**RECORDS FOR PROCESSING**
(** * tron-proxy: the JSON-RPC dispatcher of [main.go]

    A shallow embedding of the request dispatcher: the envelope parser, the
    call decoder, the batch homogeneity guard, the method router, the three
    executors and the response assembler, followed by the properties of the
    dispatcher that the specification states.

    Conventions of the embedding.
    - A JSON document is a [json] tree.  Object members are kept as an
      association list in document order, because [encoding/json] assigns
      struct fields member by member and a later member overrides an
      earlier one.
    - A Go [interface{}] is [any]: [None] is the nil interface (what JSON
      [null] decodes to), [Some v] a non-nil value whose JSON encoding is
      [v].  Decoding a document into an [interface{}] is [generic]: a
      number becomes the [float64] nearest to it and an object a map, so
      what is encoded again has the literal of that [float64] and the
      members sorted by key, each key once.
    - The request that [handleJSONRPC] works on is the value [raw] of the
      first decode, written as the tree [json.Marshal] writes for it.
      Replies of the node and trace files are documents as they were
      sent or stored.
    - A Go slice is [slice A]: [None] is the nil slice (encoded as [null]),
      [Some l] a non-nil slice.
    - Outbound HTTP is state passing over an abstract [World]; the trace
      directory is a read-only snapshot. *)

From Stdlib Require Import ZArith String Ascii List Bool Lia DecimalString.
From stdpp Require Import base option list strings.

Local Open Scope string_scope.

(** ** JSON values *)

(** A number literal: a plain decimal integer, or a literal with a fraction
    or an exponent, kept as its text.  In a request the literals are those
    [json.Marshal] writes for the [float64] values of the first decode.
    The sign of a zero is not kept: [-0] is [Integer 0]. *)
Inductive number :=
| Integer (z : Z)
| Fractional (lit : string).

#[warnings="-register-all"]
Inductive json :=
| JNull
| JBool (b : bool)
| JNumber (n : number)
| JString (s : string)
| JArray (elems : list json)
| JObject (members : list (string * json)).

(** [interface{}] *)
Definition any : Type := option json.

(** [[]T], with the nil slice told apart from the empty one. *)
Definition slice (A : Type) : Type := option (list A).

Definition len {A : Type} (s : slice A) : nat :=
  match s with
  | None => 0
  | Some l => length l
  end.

**WHAT THE TASK REQUIRES**
From the line containing "The sign of" down to the last line of the listing above, give every line again exactly, and add nothing.

**SOLUTION TO THE EXERCISE**
    The sign of a zero is not kept: [-0] is [Integer 0]. *)
Inductive number :=
| Integer (z : Z)
| Fractional (lit : string).

#[warnings="-register-all"]
Inductive json :=
| JNull
| JBool (b : bool)
| JNumber (n : number)
| JString (s : string)
| JArray (elems : list json)
| JObject (members : list (string * json)).

(** [interface{}] *)
Definition any : Type := option json.

(** [[]T], with the nil slice told apart from the empty one. *)
Definition slice (A : Type) : Type := option (list A).

Definition len {A : Type} (s : slice A) : nat :=
  match s with
  | None => 0
  | Some l => length l
  end.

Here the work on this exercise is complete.